From late July through September, Chrome Chasers hosts small groups for a week, unlike anything a cruise ship or DIY trip can offer. Days are built around tides, weather, and what the group wants most — ocean fishing for halibut and king salmon, stream fishing for coho and Dolly Varden, mushroom and berry foraging in old-growth forest, crab and shrimp pot pulling, bear viewing at Anan Wildlife Observatory, glacier visits to LeConte, and evenings in the kitchen learning to prepare what the day produced.

No two weeks are the same. Fish runs shift, weather changes, and wildlife shows up unannounced. The schedule bends to fit the conditions and the group, not the other way around.

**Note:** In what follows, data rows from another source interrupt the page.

(* ===== verification/Auth.v ===== *)
(** * Auth: credentials

    Models the second half of [src/internal/gateway/auth.go]: the account store
    and the SASL LOGIN server. [authenticate] also returns the hashes it had
    compared, since how much work a refusal costs is part of its contract. *)

From S2P Require Import Prelude Unicode GoStrings Metrics Passwords Config.
#[local] Open Scope Z_scope.

Module Auth.

Record accountStore := mkStore_ {
  byUsername : gmap bytes Account;
  dummyHash : bytes
}.

Definition dummyPassword : bytes := lit "mailout-timing-equalizer".

(** The map holds, for each name, the last account of that name. *)
Definition index_accounts (accounts : list Account) : gmap bytes Account :=
  foldl (λ m acct, <[Username acct := acct]> m) ∅ accounts.

Section Store.
Context `{Bcrypt}.

(** [None] is the panic when bcrypt cannot hash the timing equalizer. *)
Definition newAccountStore (salt : nat) (accounts : list Account) : option accountStore :=
  match bcrypt_Generate salt dummyPassword Passwords.BcryptCost with
  | Ok h => Some (mkStore_ (index_accounts accounts) h)
  | Err _ => None
  end.

(** The hashes compared, and the account or the reason there is none. *)
Definition authenticate (s : accountStore) (username password : bytes)
    : list bytes * result Account :=
  match byUsername s !! username with
  | None => ([dummyHash s], Err EAuthFailed)
  | Some acct =>
      ([PasswordHash acct],
       if negb (bcrypt_Compare (PasswordHash acct) password) then Err EAuthFailed
       else if Disabled acct then Err EAccountDisabled
       else Ok acct)
  end.
End Store.

Definition label (s : accountStore) (username : bytes) : bytes :=
  match byUsername s !! username with
  | Some _ => username
  | None => Metrics.unknownAccount
  end.

(** ** The LOGIN mechanism *)

Record loginServer := mkLogin { username : bytes; state : Z }.

Definition newLoginServer : loginServer := mkLogin [] 0.

Section Login.
(** The authenticator acts on the state of the session it belongs to. *)
Context {S : Type} (authenticator : bytes -> bytes -> S -> option goerror * S).

(** The challenge, whether the exchange is over, and the error if any. *)
Definition Next (l : loginServer) (response : bytes) (st : S)
    : (bytes * bool * option goerror) * loginServer * S :=
  if state l =? 0 then
    if (0 <? zlen response) then
      ((lit "Password:", false, None), mkLogin response 2, st)
    else ((lit "Username:", false, None), mkLogin (username l) 1, st)
  else if state l =? 1 then
    ((lit "Password:", false, None), mkLogin response 2, st)
  else if state l =? 2 then
    let '(err, st) := authenticator (username l) response st in
    match err with
    | Some e => (([], false, Some e), mkLogin (username l) 3, st)
    | None => (([], true, None), mkLogin (username l) 3, st)
    end
  else (([], false, Some EAuthFailed), l, st).

(** A client's responses in turn: the answers it gets. *)
Fixpoint exchange (l : loginServer) (responses : list bytes) (st : S)
    : list (bytes * bool * option goerror) * loginServer * S :=
  match responses with
  | [] => ([], l, st)
  | r :: rs =>
      let '(answer, l, st) := Next l r st in
      let '(answers, l, st) := exchange l rs st in
      (answer :: answers, l, st)
  end.
End Login.

(** An authenticator that also logs what it was asked. *)
Definition logged {S} (f : bytes -> bytes -> S -> option goerror * S)
    (u p : bytes) (st : S * list (bytes * bytes)) : option goerror * (S * list (bytes * bytes)) :=
  let '(err, s) := f u p st.1 in (err, (s, st.2 ++ [(u, p)])).

(** ** Facts *)

(** With distinct usernames the map is the list. *)
Lemma index_accounts_lookup l u a :
  NoDup (Username <$> l) -> index_accounts l !! u = Some a <-> a ∈ l /\ Username a = u.
Proof.
  unfold index_accounts. induction l as [|x l IH] using rev_ind; intros Hnd.
  { simpl. rewrite lookup_empty. split; [done|]. by intros [?%elem_of_nil _]. }
  rewrite fmap_app, NoDup_app in Hnd. destruct Hnd as (Hnd & Hx & _).
  rewrite foldl_app. simpl. rewrite elem_of_app, list_elem_of_singleton.
  destruct (decide (Username x = u)) as [<-|Hne].
  - rewrite lookup_insert_eq. split; [intros [= ->]; auto|]. intros [[Ha| ->] Hu]; [|done].
    exfalso. apply (Hx (Username a)); [by apply list_elem_of_fmap_2|]. rewrite Hu. simpl. by left.
  - rewrite lookup_insert_ne by done. rewrite IH by done. naive_solver.
Qed.

(** In state 3 and beyond the server only refuses. *)
Lemma exchange_spent {S} (f : bytes -> bytes -> S -> option goerror * S) rs l st :
  state l = 3 ->
  let '(answers, _, st') := exchange f l rs st in
  st' = st /\ Forall (λ a, a = ([], false, Some EAuthFailed)) answers.
Proof.
  revert st. induction rs as [|r rs IH]; intros st Hl; simpl; [done|].
  unfold Next. rewrite Hl. simpl. specialize (IH st Hl).
  destruct (exchange f l rs st) as [[answers l'] st']. destruct IH as [-> IH]. by split; [|constructor].
Qed.

Lemma logged_exchange {S} (f : bytes -> bytes -> S -> option goerror * S) rs l s :
  0 <= state l <= 3 ->
  let '(answers, _, (s', log)) := exchange (logged f) l rs (s, []) in
  (log = [] /\ s' = s /\ Forall (λ a, a.1.2 = false) answers) \/
  exists u p err, log = [(u, p)] /\ f u p s = (err, s') /\
    (forall a, a ∈ answers -> a.1.2 = true -> err = None).
Proof.
  revert l s. induction rs as [|r rs IH]; intros l s Hl; cbn [exchange].
  { by left. }
  assert (Hquiet : forall a l1, a.1.2 = false -> 0 <= state l1 <= 3 ->
    let '(answers, _, (s', log)) := let '(answers, l, st) := exchange (logged f) l1 rs (s, []) in (a :: answers, l, st) in
    (log = [] /\ s' = s /\ Forall (λ a, a.1.2 = false) answers) \/
    exists u p err, log = [(u, p)] /\ f u p s = (err, s') /\
      (forall a, a ∈ answers -> a.1.2 = true -> err = None)).
  { intros a l1 Ha Hl1. specialize (IH l1 s Hl1).
    destruct (exchange (logged f) l1 rs (s, [])) as [[answers l2] [s' log]].
    destruct IH as [(-> & -> & Hf)|(u & p & err & -> & E & Hd)].
    - left. split_and!; [done|done|by constructor].
    - right. exists u, p, err. split_and!; [done|done|].
      intros b [->|Hb]%elem_of_cons Ht; [congruence|by apply (Hd b)]. }
  unfold Next. destruct (state l =? 0) eqn:E0; [destruct (0 <? zlen r); by apply Hquiet|].
  destruct (state l =? 1) eqn:E1; [by apply Hquiet|].
  destruct (state l =? 2) eqn:E2; bools; [|apply Hquiet; simpl; [done|lia]].
  unfold logged at 1. cbn [fst snd]. destruct (f (username l) r s) as [err s1] eqn:Ef.
  pose proof (exchange_spent (logged f) rs (mkLogin (username l) 3) (s1, [(username l, r)]) eq_refl) as Hs.
  destruct err as [e|]; cbn [app];
    destruct (exchange (logged f) (mkLogin (username l) 3) rs _) as [[answers l2] [s' log]];
    destruct Hs as [[= -> ->] Hf]; right; do 3 eexists; (split; [done|]; split; [done|]).
  - intros a Ha Ht. rewrite Forall_forall in Hf.
    apply elem_of_cons in Ha as [->|Ha]; [done|]. by rewrite (Hf a Ha) in Ht.
  - done.
Qed.

End Auth.

(** ** Properties *)

Section Properties.
Context `{B : Bcrypt}.

(** C29: no other way in: credentials are accepted exactly for an enabled
    account of that very username whose stored hash matches the password; the
    session then gets that account and no other. *)
Theorem authenticate_exact (salt : nat) (accounts : list Account) (s : Auth.accountStore)
    (username password : bytes) (a : Account) :
  NoDup (Username <$> accounts) -> Auth.newAccountStore salt accounts = Some s ->
  (Auth.authenticate s username password).2 = Ok a <->
  a ∈ accounts /\ Username a = username /\ Disabled a = false /\
  bcrypt_Compare (PasswordHash a) password = true.
Proof.
  unfold Auth.newAccountStore. intros Hnd Hs. case_match; [|done]. injection Hs as <-.
  unfold Auth.authenticate. simpl.
  assert (Hl : forall b, Auth.index_accounts accounts !! username = Some b <->
    b ∈ accounts /\ Username b = username) by (intros; by apply Auth.index_accounts_lookup).
  destruct (Auth.index_accounts accounts !! username) as [b|]; simpl.
  - destruct (proj1 (Hl b) eq_refl) as [Hb Hu].
    assert (Huniq : a ∈ accounts -> Username a = username -> a = b)
      by (intros Ha Hua; assert (E := proj2 (Hl a) (conj Ha Hua)); congruence).
    destruct (bcrypt_Compare (PasswordHash b) password) eqn:Ec; simpl.
    + destruct (Disabled b) eqn:Ed; split; try done.
      * intros (Ha & Hua & Hda & _). rewrite (Huniq Ha Hua) in Hda. congruence.
      * intros [= <-]. done.
      * intros (Ha & Hua & _). f_equal. symmetry. by apply Huniq.
    + split; [done|]. intros (Ha & Hua & _ & Hca). rewrite (Huniq Ha Hua) in Hca. congruence.
  - split; [done|]. intros (Ha & Hua & _). by assert (E := proj2 (Hl a) (conj Ha Hua)).
Qed.

(** Whatever the username, an authentication attempt costs one bcrypt
    comparison against a hash whose cost is inside the band: an unknown
    username is not answered for free, and no tenant's hash can be costlier
    than the band allows. *)
Theorem authenticate_costs_one_comparison `{!BcryptSound B} (salt : nat) (c : Config)
    (s : Auth.accountStore) (username password : bytes) :
  Auth.newAccountStore salt (PartitionAccounts c).1 = Some s ->
  exists h cost, (Auth.authenticate s username password).1 = [h] /\
    bcrypt_Cost h = Some cost /\
    Passwords.MinBcryptCost <= cost <= Passwords.MaxBcryptCost.
Proof.
  unfold Auth.newAccountStore. intros Hs. case_match eqn:Eg; [|done]. injection Hs as <-.
  unfold Auth.authenticate. simpl.
  destruct (Auth.index_accounts _ !! username) as [b|] eqn:Eb; simpl.
  - apply Auth.index_accounts_lookup in Eb as [Hb _]; [|apply served_NoDup].
    rewrite PartitionAccounts_firsts in Hb.
    pose proof (firsts_well_formed (Accounts c) ∅) as Hw. rewrite Forall_forall in Hw.
    apply Hw in Hb. unfold well_formed, Passwords.UsableHash in Hb. bools.
    destruct (bcrypt_Cost (PasswordHash b)) as [cost|] eqn:Ec; [|done]. bools.
    exists (PasswordHash b), cost. done.
  - do 2 eexists. split; [done|]. split; [by eapply generate_cost|]. by vm_compute.
Qed.

(** The LOGIN exchange verifies at most one password: whatever the client
    sends, and for however long, the authenticator is called at most once, and
    the exchange reports success only if that call did. *)
Theorem login_authenticates_at_most_once {S} (f : bytes -> bytes -> S -> option goerror * S)
    (responses : list bytes) (s : S) :
  let '(answers, _, (s', log)) := Auth.exchange (Auth.logged f) Auth.newLoginServer responses (s, []) in
  (log = [] /\ s' = s /\ Forall (λ a, a.1.2 = false) answers) \/
  exists u p err, log = [(u, p)] /\ f u p s = (err, s') /\
    (forall a, a ∈ answers -> a.1.2 = true -> err = None).
Proof. by apply Auth.logged_exchange. Qed.
End Properties.

(** An account of the toy bcrypt. *)
Definition toy_account (name pw : string) : Account :=
  mkAccount (lit name) (chr 12 :: lit pw) false [] false.

Definition toy_config (accounts : list Account) : Config :=
  mkConfig (lit "mx") [] (mkTLSConfig [] []) (mkUpstream [] 0 [] false [] [] [] 0) accounts [] []
    None (mkLimits 0 0 0 0 0 0 [] 0) [].

Lemma authenticate_exact_witness :
  (Auth.authenticate (H := toy_bcrypt)
     (Auth.mkStore_ (Auth.index_accounts [toy_account "bob" "b"; toy_account "amy" "a"])
        (chr 12 :: Auth.dummyPassword)) (lit "amy") (lit "a")).2 = Ok (toy_account "amy" "a").
Proof.
  apply (authenticate_exact (B := toy_bcrypt) 0 [toy_account "bob" "b"; toy_account "amy" "a"]
    _ (lit "amy") (lit "a")).
  - apply (bool_decide_unpack _). vm_compute. reflexivity.
  - vm_compute. reflexivity.
  - split; [set_solver|]. vm_compute. done.
Defined.

Lemma authenticate_costs_witness :
  exists h cost,
    (Auth.authenticate (H := toy_bcrypt)
       (Auth.mkStore_ (Auth.index_accounts [toy_account "bob" "b"]) (chr 12 :: Auth.dummyPassword))
       (lit "nobody") (lit "x")).1 = [h] /\
    @bcrypt_Cost toy_bcrypt h = Some cost /\
    Passwords.MinBcryptCost <= cost <= Passwords.MaxBcryptCost.
Proof.
  apply (authenticate_costs_one_comparison (B := toy_bcrypt) 0 (toy_config [toy_account "bob" "b"])).
  vm_compute. reflexivity.
Defined.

Angler hiking through old-growth Tongass National Forest near Wrangell, Alaska

Small Groups. Personal Experience.

Four to six guests per week — intentionally small. Small enough to move quickly, split into smaller crews, and build a trip around what this particular group cares about most. Guests often describe the week as feeling more like a private expedition than a guided trip, because in most ways, it is.

With two experienced guides, groups can fish together or break into pairs — two or three anglers per guide, working separate water or separate activities on the same day. The setup works well for couples, close friends, families, or any small group looking to share something real in Southeast Alaska.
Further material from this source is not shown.